## ABOUT THIS TASK
"OriginError" appears in how many lines of the entries? State only the number.
↓
Lemma slots_within_ge ctx i n slots s :
  slots_within ctx i n slots -> s ∈ slots -> ∃ j, i <= j < n ∧ slot_for ctx j s.
Proof.
  revert i. induction slots as [|t slots IH]; intros i; [set_solver|].
  intros (j & Hj & Ht & Hw) [->|Hin]%elem_of_cons; [by exists j|].
  destruct (IH _ Hw Hin) as (j' & Hj' & Hs). exists j'. split; [lia|done].
Qed.

(** The channels of such slots are different. *)
Lemma slots_within_fresh ctx i n s slots :
  slots_within ctx i n (s :: slots) -> RSlot (s_tx s) ∉ slot_set slots.
Proof.
  intros (j & Hj & (_ & Hk & Hc & _) & Hw). unfold slot_set.
  rewrite elem_of_list_to_set, list_elem_of_fmap. intros (t & [= E] & Hin).
  destruct (slots_within_ge _ _ _ _ _ Hw Hin) as (j' & Hj' & (_ & Hk' & Hc' & _)).
  assert (s_key s = s_key t) as E' by congruence. rewrite Hk, Hk' in E'.
  apply (f_equal k_index) in E'. cbn in E'. lia.
Qed.

Lemma slots_from_fresh ctx i s slots :
  slots_from ctx i (s :: slots) -> RSlot (s_tx s) ∉ slot_set slots.
Proof. intros H. eapply slots_within_fresh, slots_from_within; [exact H|reflexivity]. Qed.

Lemma slots_from_take ctx i n slots : slots_from ctx i slots -> slots_from ctx i (take n slots).
Proof.
  revert i n. induction slots as [|s slots IH]; intros i [|n] H; try done.
  destruct H. split; [done|by apply IH].
Qed.

(** Taking the first slot out of what a task owns. *)
Lemma own_first (s : Slot) (slots : list Slot) (S0 : gset Res) :
  RSlot (s_tx s) ∉ slot_set slots -> slot_set (s :: slots) ## S0 ->
  RSlot (s_tx s) ∈ slot_set (s :: slots) ∪ S0 ∧
  (slot_set (s :: slots) ∪ S0) ∖ {[RSlot (s_tx s)]} = slot_set slots ∪ S0 ∧ slot_set slots ## S0.
Proof.
  rewrite slot_set_cons. generalize (slot_set slots). intros T Hn Hd.
  split; [set_solver|]. split; [set_solver|set_solver].
Qed.

Lemma own_rest (x : Res) (T S0 : gset Res) :
  x ∉ T -> {[x]} ∪ T ## S0 -> x ∉ T ∪ S0 ∧ T ## S0.
Proof. set_solver. Qed.

(** Moving a resource out of and into the part a program works on. *)
Lemma own_push (x : Res) (T S0 : gset Res) :
  x ∉ T -> {[x]} ∪ T ## S0 -> {[x]} ∪ T ∪ S0 = T ∪ ({[x]} ∪ S0) ∧ T ## {[x]} ∪ S0 ∧ x ∉ S0.
Proof. intros Hx Hd. split; [set_solver|]. split; [set_solver|set_solver]. Qed.

Lemma own_pop (x : Res) (T S0 : gset Res) :
  T ## {[x]} ∪ S0 -> x ∉ S0 -> T ∪ ({[x]} ∪ S0) = {[x]} ∪ T ∪ S0 ∧ {[x]} ∪ T ## S0.
Proof. intros Hd Hx. split; [set_solver|set_solver]. Qed.

Section facts.
Context `{Contract}.

Lemma wp_for_each_slots (f : Slot -> prog unit) ctx i n slots S0 {A} (k : prog A) Q :
  slots_within ctx i n slots -> slot_set slots ## S0 ->
  (∀ j s S (Φ : unit -> gset Res -> Prop), i <= j -> slot_for ctx j s -> RSlot (s_tx s) ∈ S ->
     Φ tt (S ∖ {[RSlot (s_tx s)]}) -> wp (f s) S Φ) ->
  wp k S0 Q -> wp (for_each slots f ;; k) (slot_set slots ∪ S0) Q.
Proof.
  intros Hw Hd Hf Hk. apply wp_bind. revert i Hw Hd Hf. induction slots as [|s slots IH]; intros i Hw Hd Hf; cbn [for_each].
  - cbn. by rewrite union_empty_l_L.
  - apply wp_bind. pose proof Hw as (j & Hj & Hs & Hw').
    destruct (own_first s slots S0 (slots_within_fresh _ _ _ _ _ Hw) Hd) as (H1 & H2 & H3).
    eapply Hf; [apply Hj|done|done|]. rewrite H2. apply (IH (j + 1)); [done|done|].
    intros j' s' S Φ Hj' Hs' Hin HΦ. eapply Hf; [|done|done|done]. lia.
Qed.

Lemma wp_resolve_all ctx i n slots r S0 {A} (k : prog A) Q :
  slots_within ctx i n slots -> slot_set slots ## S0 ->
  (∀ j, i <= j < u32_max -> good_result (BlockKeys.new (x_key ctx) (x_tag ctx) j) r) ->
  wp k S0 Q -> wp (resolve_all slots r ;; k) (slot_set slots ∪ S0) Q.
Proof.
  intros Hw Hd Hr Hk. eapply wp_for_each_slots; [exact Hw|done| |done].
  intros j s S Φ Hj (Hres & Hkey & Hc & Hlim) Hin HΦ. apply wp_op. cbn.
  repeat (split; [done|]). split; [|done]. rewrite Hkey. apply Hr. lia.
Qed.

Lemma wp_drop_all ctx i n slots S0 {A} (k : prog A) Q :
  slots_within ctx i n slots -> slot_set slots ## S0 ->
  wp k S0 Q -> wp (drop_all slots ;; k) (slot_set slots ∪ S0) Q.
Proof.
  intros Hw Hd Hk. eapply wp_for_each_slots; [exact Hw|done| |done].
  intros j s S Φ Hj (Hres & Hkey & Hc & Hlim) Hin HΦ. apply wp_op. cbn. done.
Qed.

(** A program at the end of a task. *)
Lemma wp_seq_ret {A} (p : prog A) S Q : wp (p ;; Ret tt) S (λ _ S', Q S') -> wp p S (λ _ S', Q S').
Proof.
  intros Hw. revert S Hw. induction p as [A a|A o k IH|A child _ k IH]; intros S; cbn.
  - done.
  - apply spec_mono. intros r S'. apply IH.
  - intros (S1 & Hs & Hc & Hk). exists S1. split; [done|]. split; [done|]. by apply IH.
Qed.

(** ** Requests *)

Lemma version_known ns c name m d :
  config_of ns = Some c -> version ns name m d -> known ns name m.
Proof. intros Hc Hv. exists c, m, d. repeat split; try done. by eapply version_etag. Qed.

Lemma wp_put_meta key m S {A} (k : prog A) Q :
  known (o_namespace key) (o_object key) m -> wp k S Q -> wp (put_meta key m ;; k) S Q.
Proof. intros Hm Hk. unfold put_meta. cbn. intros now. by split. Qed.

Lemma wp_observe_ttfb ns started r S Q : Q r S -> wp (observe_ttfb ns started r) S Q.
Proof.
  intros HQ. unfold observe_ttfb. destruct r; [|exact HQ].
  wp_ask n1. wp_ask n2. wp_tell. wp_tell. exact HQ.
Qed.

Section request.
Context (ctx : ReadCtx) (options : GetOptions).
Context (S : gset Res) (Q : option (Result GetResponse OriginError) -> gset Res -> Prop).

Definition answered (Q : option (Result GetResponse OriginError) -> gset Res -> Prop) (S : gset Res) : Prop :=
  ∀ r, (∀ x, r = Some x -> genuine_result (ctx_id ctx) (x_name ctx) x) -> Q r S.

Lemma wp_await_get : answered Q S -> wp (await_get ctx options) S Q.
Proof.
  intros HQ. unfold await_get. wp_ask arrived. destruct arrived; [|by apply HQ].
  wp_next. intros r Hr. cbn. apply HQ. by intros x [= <-].
Qed.

Lemma wp_await_observed started : answered Q S -> wp (await_observed ctx options started) S Q.
Proof.
  intros HQ. unfold await_observed. apply wp_bind. unfold await_get.
  wp_ask arrived. destruct arrived; [|by apply HQ]. wp_next. intros r Hr. cbn [wp].
  apply wp_bind. apply wp_observe_ttfb. cbn. apply HQ. by intros x [= <-].
Qed.

End request.

Lemma wp_race_requests ctx options started hedged_at S Q :
  answered ctx Q S -> wp (race_requests ctx options started hedged_at) S Q.
Proof.
  intros HQ. unfold race_requests. wp_ask primary. apply wp_bind. apply wp_await_get.
  intros [r|] Hr; [|by apply HQ]. specialize (Hr r eq_refl).
  assert (∀ t, wp (let! r := observe_ttfb (x_namespace ctx) t r in Ret (Some r)) S Q) as Hobs.
  { intros t. apply wp_bind, wp_observe_ttfb. cbn. apply HQ. by intros x [= <-]. }
  destruct (match r with Ok _ => _ | Err e => _ end), primary; unfold count.
  - wp_tell. by apply wp_await_observed.
  - by apply wp_await_observed.
  - apply Hobs.
  - wp_tell. apply Hobs.
Qed.

Lemma wp_get_hedged ctx options S Q :
  policy_ok (x_policy ctx) -> answered ctx Q S -> wp (get_hedged ctx options) S Q.
Proof.
  intros [_ Hh] HQ. unfold get_hedged. wp_ask started.
  destruct (hedge (x_policy ctx)) as [h|]; [|by apply wp_await_observed].
  wp_ask now. wp_ask l. specialize (Hh now l). destruct (fst (Hedge.delay now h l)) as [delay|]; [|done].
  wp_tell. wp_ask primary. destruct primary; [by apply wp_await_observed|].
  wp_next. split; [by apply wp_await_observed|]. intros p _ Hp. unfold count. wp_tell. wp_ask hedged_at.
  apply wp_bind, wp_race_requests. intros r Hr. apply wp_release; [done|]. cbn. by apply HQ.
Qed.

Lemma wp_origin_get ctx options deadline S Q :
  policy_ok (x_policy ctx) ->
  (∀ r, genuine_result (ctx_id ctx) (x_name ctx) r -> Q r S) ->
  wp (origin_get ctx options deadline) S Q.
Proof.
  intros Hp HQ. unfold origin_get, count. wp_tell. wp_ask started. apply wp_bind.
  apply wp_get_hedged; [done|]. intros [r|] Hr; [cbn; auto|]. wp_tell. cbn. by apply HQ.
Qed.

(** ** Retries *)

(** A retry state whose loop has [fuel] turns left, which is enough. *)
Definition retry_ok (p : FetchPolicy) (fuel : nat) (r : Retry) : Prop :=
  RetryFacts.wf p ∧ r_policy r = p ∧ 0 <= r_attempt r ∧
  (r_attempt r < attempts p ∨ r_attempt r = 0) ∧ attempts p <= r_attempt r + Z.of_nat fuel ∧ (1 <= fuel)%nat.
↑
## THE ANSWER
2